Poxa! Como podem destruir um sonho assim, sem mais nem menos! Só por causa de uma dorzinha de barriga! Sem contar o sofrimento de voltar a procurar emprego, imprimir currículos, pegar ônibus lotado (não há fretado para desempregado), e voltar de mãos vazias! Além das perguntas mais absurdas que nos fazem nas entrevistas.

"O que você fez de significativo na sua vida profissional?"

Fico pela hora da morte diante dessa pergunta! Já coloquei no currículo, na parte que constam as experiências, PEÃO com letras garrafais para não ter que escutar uma dessas! Mas sempre tem um engraçadinho. Se quer saber o que fiz de significativo, por que não lê um documento de apresentação profissional criado a décadas que se chama CURRÍCULO, do latim CURRICULUM VITAE, que significa "percurso de vida"? E advinha? Tem um na sua mão! E tem meu nome nele! Então deve ser meu, não acha?

"Por que você quer trabalhar aqui?"

Não sei! Acho que por precisar de emprego.

"Resuma-se com uma palavra."

Meu nome não serve?! Tá aí no currículo, pelo amor de Deus! Quem te contratou pra chefe era tão analfabeto quanto você?

"Escolha um animal que te defina."

Homo sapiens! Vulgarmente chamado de humano! Vocês não colocaram no anuncio que ser um cachorro era uma exigência!

E depois de todo esse papo esquizofrênico o avaliador olha pra sua cara e diz que "sentimos muito, mas seu perfil não se enquadra à vaga". Perfil? Não vim pra vaga de modelo fotográfico, senhor! E por que no plural, se estamos sozinhos na sala? Vai num psicólogo, num psiquiatra, se interna, se mata, sei lá. 'Cê não tá legal, truta!

Sem contar as bobagens que vemos nos jornais, que só servem para nos deixar mais irritados. Vi, mais de uma vez, notícias sobre a falta de profissionais especializados no mercado. Vou à agência de emprego, um senhor, lá pelos quarenta anos, corta a fila e diz pra atendente:

"Vim pra vaga de manutenção. Um amigo me disse que vocês estão selecionando para a empresa Fulana."

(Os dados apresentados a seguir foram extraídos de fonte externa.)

(** * polymarket-bot: the bid calculator, the order dispatcher, the
      configuration check and the market helpers, embedded from
      [bot.py], [config.py] and [helpers/markets.py].

    The program computes its bid with Python's [decimal.Decimal] under the
    default context (28 digits, ROUND_HALF_EVEN, Emin = -999999,
    Emax = 999999, traps on InvalidOperation, DivisionByZero and Overflow).
    The first part of this file is a model of the part of that arithmetic
    the program uses: construction from [str(float)], [+], [quantize] with
    ROUND_DOWN, [>] and [>=].  The second part embeds the program. *)

From Stdlib Require Import ZArith QArith Qpower Bool List String Ascii Lia.
From Stdlib Require Import DecimalString Sorted.
Import ListNotations.
Local Open Scope Z_scope.

(* ================================================================== *)
(** ** Exceptions, context state and the monad of the embedding        *)
(* ================================================================== *)

(** The signals of the decimal module.  A raised signal always sets its
    flag in the context; it becomes an exception when it is trapped. *)
Inductive signal :=
| Clamped | DivisionByZero | Inexact | InvalidOperation
| Overflow | Rounded | Subnormal | Underflow.

(** The traps of the default context. *)
Definition traps (s : signal) : bool :=
  match s with
  | InvalidOperation | DivisionByZero | Overflow => true
  | _ => false
  end.

Inductive exception :=
| DecimalException (s : signal)      (* decimal.InvalidOperation, decimal.Overflow *)
| ValueError (msg : string)          (* raised by Config.validate *)
| ClientError (msg : string).        (* whatever the trading client raises *)

Inductive result (A : Type) :=
| Return (a : A)
| Raise (e : exception).
Arguments Return {A} a.
Arguments Raise {A} e.

(** A finite or special decimal: sign, coefficient and exponent as
    [Decimal.as_tuple()] shows them.  [Finite s c e] denotes
    (-1)^s * c * 10^e; the coefficient and the exponent are unbounded,
    as for a [Decimal] built from a string. *)
Inductive Decimal :=
| Finite (sign : bool) (int : N) (exp : Z)
| Infinity (sign : bool)
| NaN (signaling : bool).

(** A Python float, carried by the numeral [str()] prints for it: the
    shortest decimal string that reads back as the same float, or
    [inf], [-inf], [nan].  The program only ever looks at its floats
    through [str()] and through comparison. *)
Inductive float :=
| float_finite (sign : bool) (digits : N) (exp : Z)
| float_inf (sign : bool)
| float_nan.

(** The pieces of an f-string, kept apart so that no number formatting
    has to be modelled. *)
Inductive piece :=
| Lit (s : string)
| PStr (s : string)
| PDecimal (d : Decimal)
| PFloat (x : float)
| PPrice (d : Decimal)
| PBool (b : bool)
| PResponse (r : string).

Record OrderArgs := mkOrderArgs
  { oa_token_id : string; oa_price : Decimal; oa_size : float; oa_side : string }.

(** What the process does to the outside world. *)
Inductive event :=
| Print (line : list piece)
| NewClient (host : string) (key : string) (chain_id : Z) (funder : string)
| CreateOrDeriveApiCreds
| SetApiCreds (creds : string)
| GetOrderBook (token_id : string)
| GetTickSize (token_id : string)
| CreateOrder (args : OrderArgs)
| PostOrder (signed_order : string) (order_type : string)
| PrintTraceback.

(** The mutable state a run can touch: the flags of the decimal context
    and the outside world, as the sequence of events so far. *)
Record state := mkState { flags : list signal; log : list event }.

Definition M (A : Type) : Type := state -> result A * state.

Definition ret {A} (a : A) : M A := fun st => (Return a, st).

Definition bind {A B} (m : M A) (f : A -> M B) : M B :=
  fun st => match m st with
            | (Return a, st') => f a st'
            | (Raise e, st') => (Raise e, st')
            end.

Definition throw {A} (e : exception) : M A := fun st => (Raise e, st).

(** [try: m except Exception: h] *)
Definition try_except {A} (m : M A) (h : exception -> M A) : M A :=
  fun st => match m st with
            | (Return a, st') => (Return a, st')
            | (Raise e, st') => h e st'
            end.

Notation "x <- m ;; k" := (bind m (fun x => k))
  (at level 61, m at next level, right associativity).
Notation "m ;;; k" := (bind m (fun _ => k))
  (at level 61, right associativity).

Definition emit (ev : event) : M unit :=
  fun st => (Return tt, mkState (flags st) (log st ++ [ev])).

Definition print (line : list piece) : M unit := emit (Print line).

(** [context._raise_error]: set the flag, raise when trapped. *)
Definition raise_error (s : signal) : M unit :=
  fun st =>
    let st' := mkState (s :: flags st) (log st) in
    if traps s then (Raise (DecimalException s), st') else (Return tt, st').

Definition when (b : bool) (m : M unit) : M unit := if b then m else ret tt.

(* ================================================================== *)
(** ** The decimal arithmetic the program uses                         *)
(* ================================================================== *)

Definition prec : Z := 28.
Definition Emax : Z := 999999.
Definition Emin : Z := -999999.
Definition Etiny : Z := Emin - prec + 1.
Definition Etop : Z := Emax - prec + 1.

Inductive rounding := ROUND_DOWN | ROUND_HALF_EVEN.

Fixpoint ndigits_aux (fuel : nat) (c : Z) : Z :=
  match fuel with
  | O => 1
  | S fuel' => if c <? 10 then 1 else 1 + ndigits_aux fuel' (c / 10)
  end.

(** [len(str(c))] for a coefficient [c >= 0]. *)
Definition ndigits (c : Z) : Z := ndigits_aux (Z.to_nat (Z.log2 c)) c.

Definition signed (s : bool) (c : N) : Z :=
  if s then - Z.of_N c else Z.of_N c.

(** [Decimal.adjusted()] of a finite decimal. *)
Definition adjusted (c : N) (e : Z) : Z := e + ndigits (Z.of_N c) - 1.

(** The [_round_*] functions, on a coefficient [c] of which the last
    [k] digits are dropped: is the kept part incremented (their result
    1), and is anything lost at all (their result not 0). *)
Definition round_up (r : rounding) (c k : Z) : bool :=
  match r with
  | ROUND_DOWN => false
  | ROUND_HALF_EVEN =>
      let q := c / 10 ^ k in
      let m := c mod 10 ^ k in
      (10 ^ k <? 2 * m) || ((2 * m =? 10 ^ k) && Z.odd q)
  end.

Definition round_changed (c k : Z) : bool := negb (c mod 10 ^ k =? 0).

(** [Decimal._rescale(exp, rounding)] on a finite decimal. *)
Definition Decimal_rescale (s : bool) (c : N) (e : Z) (exp : Z) (r : rounding)
  : Decimal :=
  if (c =? 0)%N then Finite s 0 exp
  else if exp <=? e then Finite s (Z.to_N (Z.of_N c * 10 ^ (e - exp))) exp
  else
    let k := exp - e in
    let coeff := Z.of_N c / 10 ^ k in
    Finite s (Z.to_N (if round_up r (Z.of_N c) k then coeff + 1 else coeff)) exp.

(** [Decimal._fix(context)]: round to the context's precision and
    exponent range.  The library works on the string of digits; here
    dropping the last [k] digits is the quotient by [10 ^ k], and
    [coeff[:-1]] after a carry is the quotient by 10.  When more digits
    are dropped than the coefficient has, the library rounds
    [1E(exp_min-1)] instead, which gives the same zero. *)
Definition Decimal_fix (d : Decimal) : M Decimal :=
  match d with
  | NaN _ | Infinity _ => ret d
  | Finite s c e =>
      if (c =? 0)%N then
        let new_exp := Z.min (Z.max e Etiny) Emax in
        if new_exp =? e then ret d
        else raise_error Clamped ;;; ret (Finite s 0 new_exp)
      else
        let exp_min := ndigits (Z.of_N c) + e - prec in
        if exp_min >? Etop then
          raise_error Overflow ;;;
          raise_error Inexact ;;;
          raise_error Rounded ;;;
          ret (Infinity s)
        else
          let self_is_subnormal := exp_min <? Etiny in
          let exp_min := if self_is_subnormal then Etiny else exp_min in
          if e <? exp_min then
            let k := exp_min - e in
            let coeff := Z.of_N c / 10 ^ k in
            let up := round_up ROUND_HALF_EVEN (Z.of_N c) k in
            let changed := round_changed (Z.of_N c) k in
            let coeff := if up then coeff + 1 else coeff in
            let carry := up && (ndigits coeff >? prec) in
            let coeff := if carry then coeff / 10 else coeff in
            let exp_min := if carry then exp_min + 1 else exp_min in
            ans <- (if exp_min >? Etop
                    then raise_error Overflow ;;; ret (Infinity s)
                    else ret (Finite s (Z.to_N coeff) exp_min)) ;;
            when (changed && self_is_subnormal) (raise_error Underflow) ;;;
            when self_is_subnormal (raise_error Subnormal) ;;;
            when changed (raise_error Inexact) ;;;
            raise_error Rounded ;;;
            when (coeff =? 0) (raise_error Clamped) ;;;
            ret ans
          else
            when self_is_subnormal (raise_error Subnormal) ;;;
            ret d
  end.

"Sim. Deixe-me ver seu currículo... Hum... Consegue chegar às dez horas para uma entrevista com os gestores?"

"Consigo sim!"

Olho rapidamente o currículo do Furão (pois eu sei ler currículos): mesmo curso que o meu, não fala inglês, e tem mais experiência (obrigação dele, com quarenta anos, ter mais experiência que eu). Chega minha vez:

"Quanto a vaga que aquele senhor comentou?"

"Deixe-me ver... Sinto muito, mas você não se enquadra no perfil."

O que as pessoas têm contra minha fotogenia é um enigma! E como assim? O Furão tem os mesmos cursos que eu, como ele serve e eu não? Depois me vem com essa de "falta mão de obra especializada"! Claro que falta! Vocês não contratam!

Uma semana depois retornei à agência, mas já haviam colado na porta um cartaz com minha foto.